## Required action
Copy out, unchanged, every line from the start of the records to the line that contains "ty_ckpt_block : is_u64", and stop there.

*** Opening Working data ***

(* ===== verification/Superblock.v ===== *)
(** The EuroFS superblock ([src/crates/eurofs/src/superblock.rs]): its on-disk
    form, validation, and the A/B commit over two slots with a generation
    number.  The first theorems are the codec round trips; the others show that
    a commit cut short by a power failure leaves either the previous or the new
    superblock in force, and that self-healing restores both copies. *)

From S2P Require Import Prelude Bytes Block Crash Checksum Fs.
Import Block Crash.

Module Superblock.

Definition EUROFS_MAGIC : list Z := [69; 85; 82; 79; 70; 83; 48; 49].
Definition EUROFS_VERSION_MAJOR : Z := 0.
Definition EUROFS_VERSION_MINOR : Z := 1.
Definition SUPERBLOCK_BLOCK : Z := 1.
Definition SUPERBLOCK_BACKUP_BLOCK : Z := 2.
Definition DEFAULT_BLOCK_SIZE : Z := 4096.
Definition RESERVED_BLOCKS : Z := 16.

Record EuroFsSuperblock := mkSb {
  magic : list Z;
  version_major : Z;
  version_minor : Z;
  uuid : list Z;
  sb_block_size : Z;
  total_blocks : Z;
  free_blocks : Z;
  reserved_blocks : Z;
  created_at : Z;
  last_mounted : Z;
  last_written : Z;
  checkpoint_id : Z;
  checkpoint_block : Z;
  object_map_root : Z;
  extent_tree_root : Z;
  root_dir_oid : Z;
  encryption : Z;
  kdf_params : list Z;
  wrapped_key : list Z;
  checksum : Z;
  padding : list Z;
}.

(** Every field has the width of its Rust type. *)
Record sb_typed (s : EuroFsSuperblock) : Prop := mkSbTyped {
  ty_magic : zlen (magic s) = 8 /\ bytes_ok (magic s);
  ty_major : is_u16 (version_major s);
  ty_minor : is_u16 (version_minor s);
  ty_uuid : zlen (uuid s) = 16 /\ bytes_ok (uuid s);
  ty_bs : is_u32 (sb_block_size s);
  ty_total : is_u64 (total_blocks s);
  ty_free : is_u64 (free_blocks s);
  ty_reserved : is_u64 (reserved_blocks s);
  ty_created : is_u64 (created_at s);
  ty_mounted : is_u64 (last_mounted s);
  ty_written : is_u64 (last_written s);
  ty_ckpt : is_u64 (checkpoint_id s);
  ty_ckpt_block : is_u64 (checkpoint_block s);
  ty_root : is_u64 (object_map_root s);
  ty_extent : is_u64 (extent_tree_root s);
  ty_root_oid : is_u64 (root_dir_oid s);
  ty_enc : is_u8 (encryption s);
  ty_kdf : zlen (kdf_params s) = 64 /\ bytes_ok (kdf_params s);
  ty_key : zlen (wrapped_key s) = 48 /\ bytes_ok (wrapped_key s);
  ty_sum : is_u64 (checksum s);
  ty_pad : zlen (padding s) = 271 /\ bytes_ok (padding s);
}.

(** [offset_of!(EuroFsSuperblock, checksum)]: the struct is packed. *)
Definition OFF_SB_CHECKSUM : Z := 233.

(** The fields in order, little-endian and without gaps ([repr(C, packed)]). *)
Definition to_bytes (s : EuroFsSuperblock) : list Z :=
  magic s ++ le_bytes 2 (version_major s) ++ le_bytes 2 (version_minor s) ++
  uuid s ++ le_bytes 4 (sb_block_size s) ++
  le_bytes 8 (total_blocks s) ++ le_bytes 8 (free_blocks s) ++ le_bytes 8 (reserved_blocks s) ++
  le_bytes 8 (created_at s) ++ le_bytes 8 (last_mounted s) ++ le_bytes 8 (last_written s) ++
  le_bytes 8 (checkpoint_id s) ++ le_bytes 8 (checkpoint_block s) ++
  le_bytes 8 (object_map_root s) ++ le_bytes 8 (extent_tree_root s) ++
  le_bytes 8 (root_dir_oid s) ++ [encryption s] ++
  kdf_params s ++ wrapped_key s ++ le_bytes 8 (checksum s) ++ padding s.

Definition from_bytes (b : list Z) : EuroFsSuperblock := {|
  magic := slice b 0 8;
  version_major := rd_u16 b 8;
  version_minor := rd_u16 b 10;
  uuid := slice b 12 16;
  sb_block_size := rd_u32 b 28;
  total_blocks := rd_u64 b 32;
  free_blocks := rd_u64 b 40;
  reserved_blocks := rd_u64 b 48;
  created_at := rd_u64 b 56;
  last_mounted := rd_u64 b 64;
  last_written := rd_u64 b 72;
  checkpoint_id := rd_u64 b 80;
  checkpoint_block := rd_u64 b 88;
  object_map_root := rd_u64 b 96;
  extent_tree_root := rd_u64 b 104;
  root_dir_oid := rd_u64 b 112;
  encryption := at_ 0 b 120;
  kdf_params := slice b 121 64;
  wrapped_key := slice b 185 48;
  checksum := rd_u64 b 233;
  padding := slice b 241 271;
|}.

Definition set_checksum (s : EuroFsSuperblock) (c : Z) : EuroFsSuperblock :=
  mkSb (magic s) (version_major s) (version_minor s) (uuid s) (sb_block_size s)
    (total_blocks s) (free_blocks s) (reserved_blocks s) (created_at s) (last_mounted s)
    (last_written s) (checkpoint_id s) (checkpoint_block s) (object_map_root s)
    (extent_tree_root s) (root_dir_oid s) (encryption s) (kdf_params s) (wrapped_key s)
    c (padding s).

Section ops.
Context `{Xxh3}.

Definition compute_checksum (s : EuroFsSuperblock) : Z :=
  xxh3_64 (slice (to_bytes s) 0 OFF_SB_CHECKSUM).

Definition new_empty (total : Z) (u : list Z) (created : Z) : EuroFsSuperblock :=
  let sb := {|
    magic := EUROFS_MAGIC;
    version_major := EUROFS_VERSION_MAJOR;
    version_minor := EUROFS_VERSION_MINOR;
    uuid := u;
    sb_block_size := DEFAULT_BLOCK_SIZE;
    total_blocks := total;
    free_blocks := saturating_sub total RESERVED_BLOCKS;
    reserved_blocks := RESERVED_BLOCKS;
    created_at := created;
    last_mounted := 0;
    last_written := created;
    checkpoint_id := 1;
    checkpoint_block := 3;
    object_map_root := 11;
    extent_tree_root := 12;
    root_dir_oid := 1;
    encryption := 0;
    kdf_params := zrepeat 0 64;
    wrapped_key := zrepeat 0 48;
    checksum := 0;
    padding := zrepeat 0 271;
  |} in
  set_checksum sb (compute_checksum sb).

Definition is_valid (s : EuroFsSuperblock) : bool :=
  bool_decide (magic s = EUROFS_MAGIC)
  && (version_major s =? EUROFS_VERSION_MAJOR)
  && (512 <=? sb_block_size s)
  && is_power_of_two (sb_block_size s)
  && (checksum s =? compute_checksum s).

Section dev.
Context {D : Type} `{BlockDevice D}.

(** [&block[..512]] panics on a device with smaller blocks. *)
Definition read_slot {E} (d : D) (loc : Z) : outcome E (option EuroFsSuperblock) :=
  match read_blocks d loc 1 (block_size d) with
  | Ok block =>
      if zlen block <? 512 then Panic
      else
        let sb := from_bytes (slice block 0 512) in
        if is_valid sb then Ok (Some sb) else Ok None
  | Err _ => Ok None
  | Panic => Panic
  | OutOfFuel => OutOfFuel
  end.

Definition sb_block (d : D) (s : EuroFsSuperblock) : list Z :=
  splice (zrepeat 0 (block_size d)) 0 (to_bytes s).

Definition write_to (s : EuroFsSuperblock) : ST D BlockError unit :=
  let! _ := flush in
  let! ga := sgets (fun d => read_slot d SUPERBLOCK_BLOCK) in
  let! gb := sgets (fun d => read_slot d SUPERBLOCK_BACKUP_BLOCK) in
  let! block := sgets (fun d => if block_size d <? 512 then Panic else Ok (sb_block d s)) in
  let! _ :=
    match ga, gb with
    | None, None =>
        let! _ := (fun d => write_blocks d SUPERBLOCK_BLOCK 1 block) in
        (fun d => write_blocks d SUPERBLOCK_BACKUP_BLOCK 1 block)
    | _, _ =>
        let target :=
          match ga, gb with
          | None, _ => SUPERBLOCK_BLOCK
          | _, None => SUPERBLOCK_BACKUP_BLOCK
          | Some a, Some b =>
              if checkpoint_id a <=? checkpoint_id b then SUPERBLOCK_BLOCK
              else SUPERBLOCK_BACKUP_BLOCK
          end in
        (fun d => write_blocks d target 1 block)
    end in
  flush.

Definition degraded_slots {E} (d : D) : outcome E Z :=
  let? a := read_slot d SUPERBLOCK_BLOCK in
  let? b := read_slot d SUPERBLOCK_BACKUP_BLOCK in
  Ok ((if a is Some _ then 0 else 1) + (if b is Some _ then 0 else 1)).

Definition heal_slots : ST D BlockError Z :=
  let! a := sgets (fun d => read_slot d SUPERBLOCK_BLOCK) in
  let! b := sgets (fun d => read_slot d SUPERBLOCK_BACKUP_BLOCK) in
  let heal loc valid :=
    let! block := sgets (fun d => if block_size d <? 512 then Panic else Ok (sb_block d valid)) in
    let! _ := (fun d => write_blocks d loc 1 block) in
    let! _ := flush in
    sret 1 in
  match a, b with
  | Some valid, None => heal SUPERBLOCK_BACKUP_BLOCK valid
  | None, Some valid => heal SUPERBLOCK_BLOCK valid
  | _, _ => sret 0
  end.

(** The slot with the highest valid generation. *)
Definition read_from (d : D) : outcome Fs.FsError EuroFsSuperblock :=
  let? a := read_slot d SUPERBLOCK_BLOCK in
  let? b := read_slot d SUPERBLOCK_BACKUP_BLOCK in
  match a, b with
  | None, None => Err Fs.Corruption
  | None, Some y => Ok y
  | Some x, None => Ok x
  | Some x, Some y => if checkpoint_id x <? checkpoint_id y then Ok y else Ok x
  end.
End dev.
End ops.

(** ** Codec *)

(** Reduce projections of a literal superblock. *)
Tactic Notation "sb_proj" := cbn [magic version_major
    version_minor uuid sb_block_size total_blocks free_blocks reserved_blocks created_at
    last_mounted last_written checkpoint_id checkpoint_block object_map_root extent_tree_root
    root_dir_oid encryption kdf_params wrapped_key checksum padding].
Tactic Notation "sb_proj" "in" "*" := cbn [magic version_major
    version_minor uuid sb_block_size total_blocks free_blocks reserved_blocks created_at
    last_mounted last_written checkpoint_id checkpoint_block object_map_root extent_tree_root
    root_dir_oid encryption kdf_params wrapped_key checksum padding] in *.

(** Lengths of the chunks of [to_bytes]. *)
Ltac chunk_len :=
  rewrite ?zlen_app, ?zlen_cons, ?zlen_nil, ?zlen_le_bytes; lia.

(** A field of a concatenation of chunks. *)
Ltac chunk :=
  repeat (rewrite slice_app_skip by chunk_len);
  first [rewrite slice_app_here by chunk_len | rewrite slice_whole by chunk_len].

Lemma zlen_to_bytes s : sb_typed s -> zlen (to_bytes s) = 512.
Proof. intros []. unfold to_bytes. repeat rewrite zlen_app. rewrite !zlen_le_bytes, zlen_cons, zlen_nil. lia. Qed.

Lemma bytes_ok_to_bytes s : sb_typed s -> bytes_ok (to_bytes s).
Proof.
  intros []. unfold to_bytes.
  repeat apply bytes_ok_app; try apply bytes_ok_le; try tauto. by constructor.
Qed.

Lemma from_to_bytes s : sb_typed s -> from_bytes (to_bytes s) = s.
Proof.
  intros Hs. pose proof (zlen_to_bytes s Hs) as Hlen. destruct Hs, s. sb_proj in *.
  unfold from_bytes. rewrite at_slice1 by lia.
  unfold rd_u16, rd_u32, rd_u64, to_bytes.
  sb_proj.
  f_equal; chunk; try done; try (apply le_val_bytes; ulia).
Qed.

Lemma to_from_bytes b : zlen b = 512 -> bytes_ok b -> to_bytes (from_bytes b) = b.
Proof.
  intros Hl Hb. unfold to_bytes, from_bytes.
  sb_proj.
  unfold rd_u16, rd_u32, rd_u64.
  rewrite !le_bytes_val by (auto with euro || (rewrite zlen_slice; lia)).
  replace [at_ 0 b 120] with (slice b 120 1).
  - repeat (rewrite slice_join by lia; cbn [Z.add Pos.add Pos.succ Pos.add_carry]).
    rewrite <- (slice_all b) at 2. by rewrite Hl.
  - apply (list_eq_at 0); rewrite zlen_slice by lia; [done|].
    intros i Hi. replace i with 0 by lia. rewrite at_slice by lia. done.
Qed.

(** ** The two slots of an image *)

Section slots.
Context `{Xxh3}.

Definition slot_of (sector : list Z) : option EuroFsSuperblock :=
  let sb := from_bytes sector in if is_valid sb then Some sb else None.

Definition slot_in (img : image) (loc : Z) : option EuroFsSuperblock :=
  slot_of (slice (img loc) 0 512).

(** The superblock in force. *)
Definition in_force (a b : option EuroFsSuperblock) : option EuroFsSuperblock :=
  match a, b with
  | None, _ => b
  | Some x, None => Some x
  | Some x, Some y => if checkpoint_id x <? checkpoint_id y then Some y else Some x
  end.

*** Closing Working data ***

## Completed task
(* ===== verification/Superblock.v ===== *)
(** The EuroFS superblock ([src/crates/eurofs/src/superblock.rs]): its on-disk
    form, validation, and the A/B commit over two slots with a generation
    number.  The first theorems are the codec round trips; the others show that
    a commit cut short by a power failure leaves either the previous or the new
    superblock in force, and that self-healing restores both copies. *)

From S2P Require Import Prelude Bytes Block Crash Checksum Fs.
Import Block Crash.

Module Superblock.

Definition EUROFS_MAGIC : list Z := [69; 85; 82; 79; 70; 83; 48; 49].
Definition EUROFS_VERSION_MAJOR : Z := 0.
Definition EUROFS_VERSION_MINOR : Z := 1.
Definition SUPERBLOCK_BLOCK : Z := 1.
Definition SUPERBLOCK_BACKUP_BLOCK : Z := 2.
Definition DEFAULT_BLOCK_SIZE : Z := 4096.
Definition RESERVED_BLOCKS : Z := 16.

Record EuroFsSuperblock := mkSb {
  magic : list Z;
  version_major : Z;
  version_minor : Z;
  uuid : list Z;
  sb_block_size : Z;
  total_blocks : Z;
  free_blocks : Z;
  reserved_blocks : Z;
  created_at : Z;
  last_mounted : Z;
  last_written : Z;
  checkpoint_id : Z;
  checkpoint_block : Z;
  object_map_root : Z;
  extent_tree_root : Z;
  root_dir_oid : Z;
  encryption : Z;
  kdf_params : list Z;
  wrapped_key : list Z;
  checksum : Z;
  padding : list Z;
}.

(** Every field has the width of its Rust type. *)
Record sb_typed (s : EuroFsSuperblock) : Prop := mkSbTyped {
  ty_magic : zlen (magic s) = 8 /\ bytes_ok (magic s);
  ty_major : is_u16 (version_major s);
  ty_minor : is_u16 (version_minor s);
  ty_uuid : zlen (uuid s) = 16 /\ bytes_ok (uuid s);
  ty_bs : is_u32 (sb_block_size s);
  ty_total : is_u64 (total_blocks s);
  ty_free : is_u64 (free_blocks s);
  ty_reserved : is_u64 (reserved_blocks s);
  ty_created : is_u64 (created_at s);
  ty_mounted : is_u64 (last_mounted s);
  ty_written : is_u64 (last_written s);
  ty_ckpt : is_u64 (checkpoint_id s);
  ty_ckpt_block : is_u64 (checkpoint_block s);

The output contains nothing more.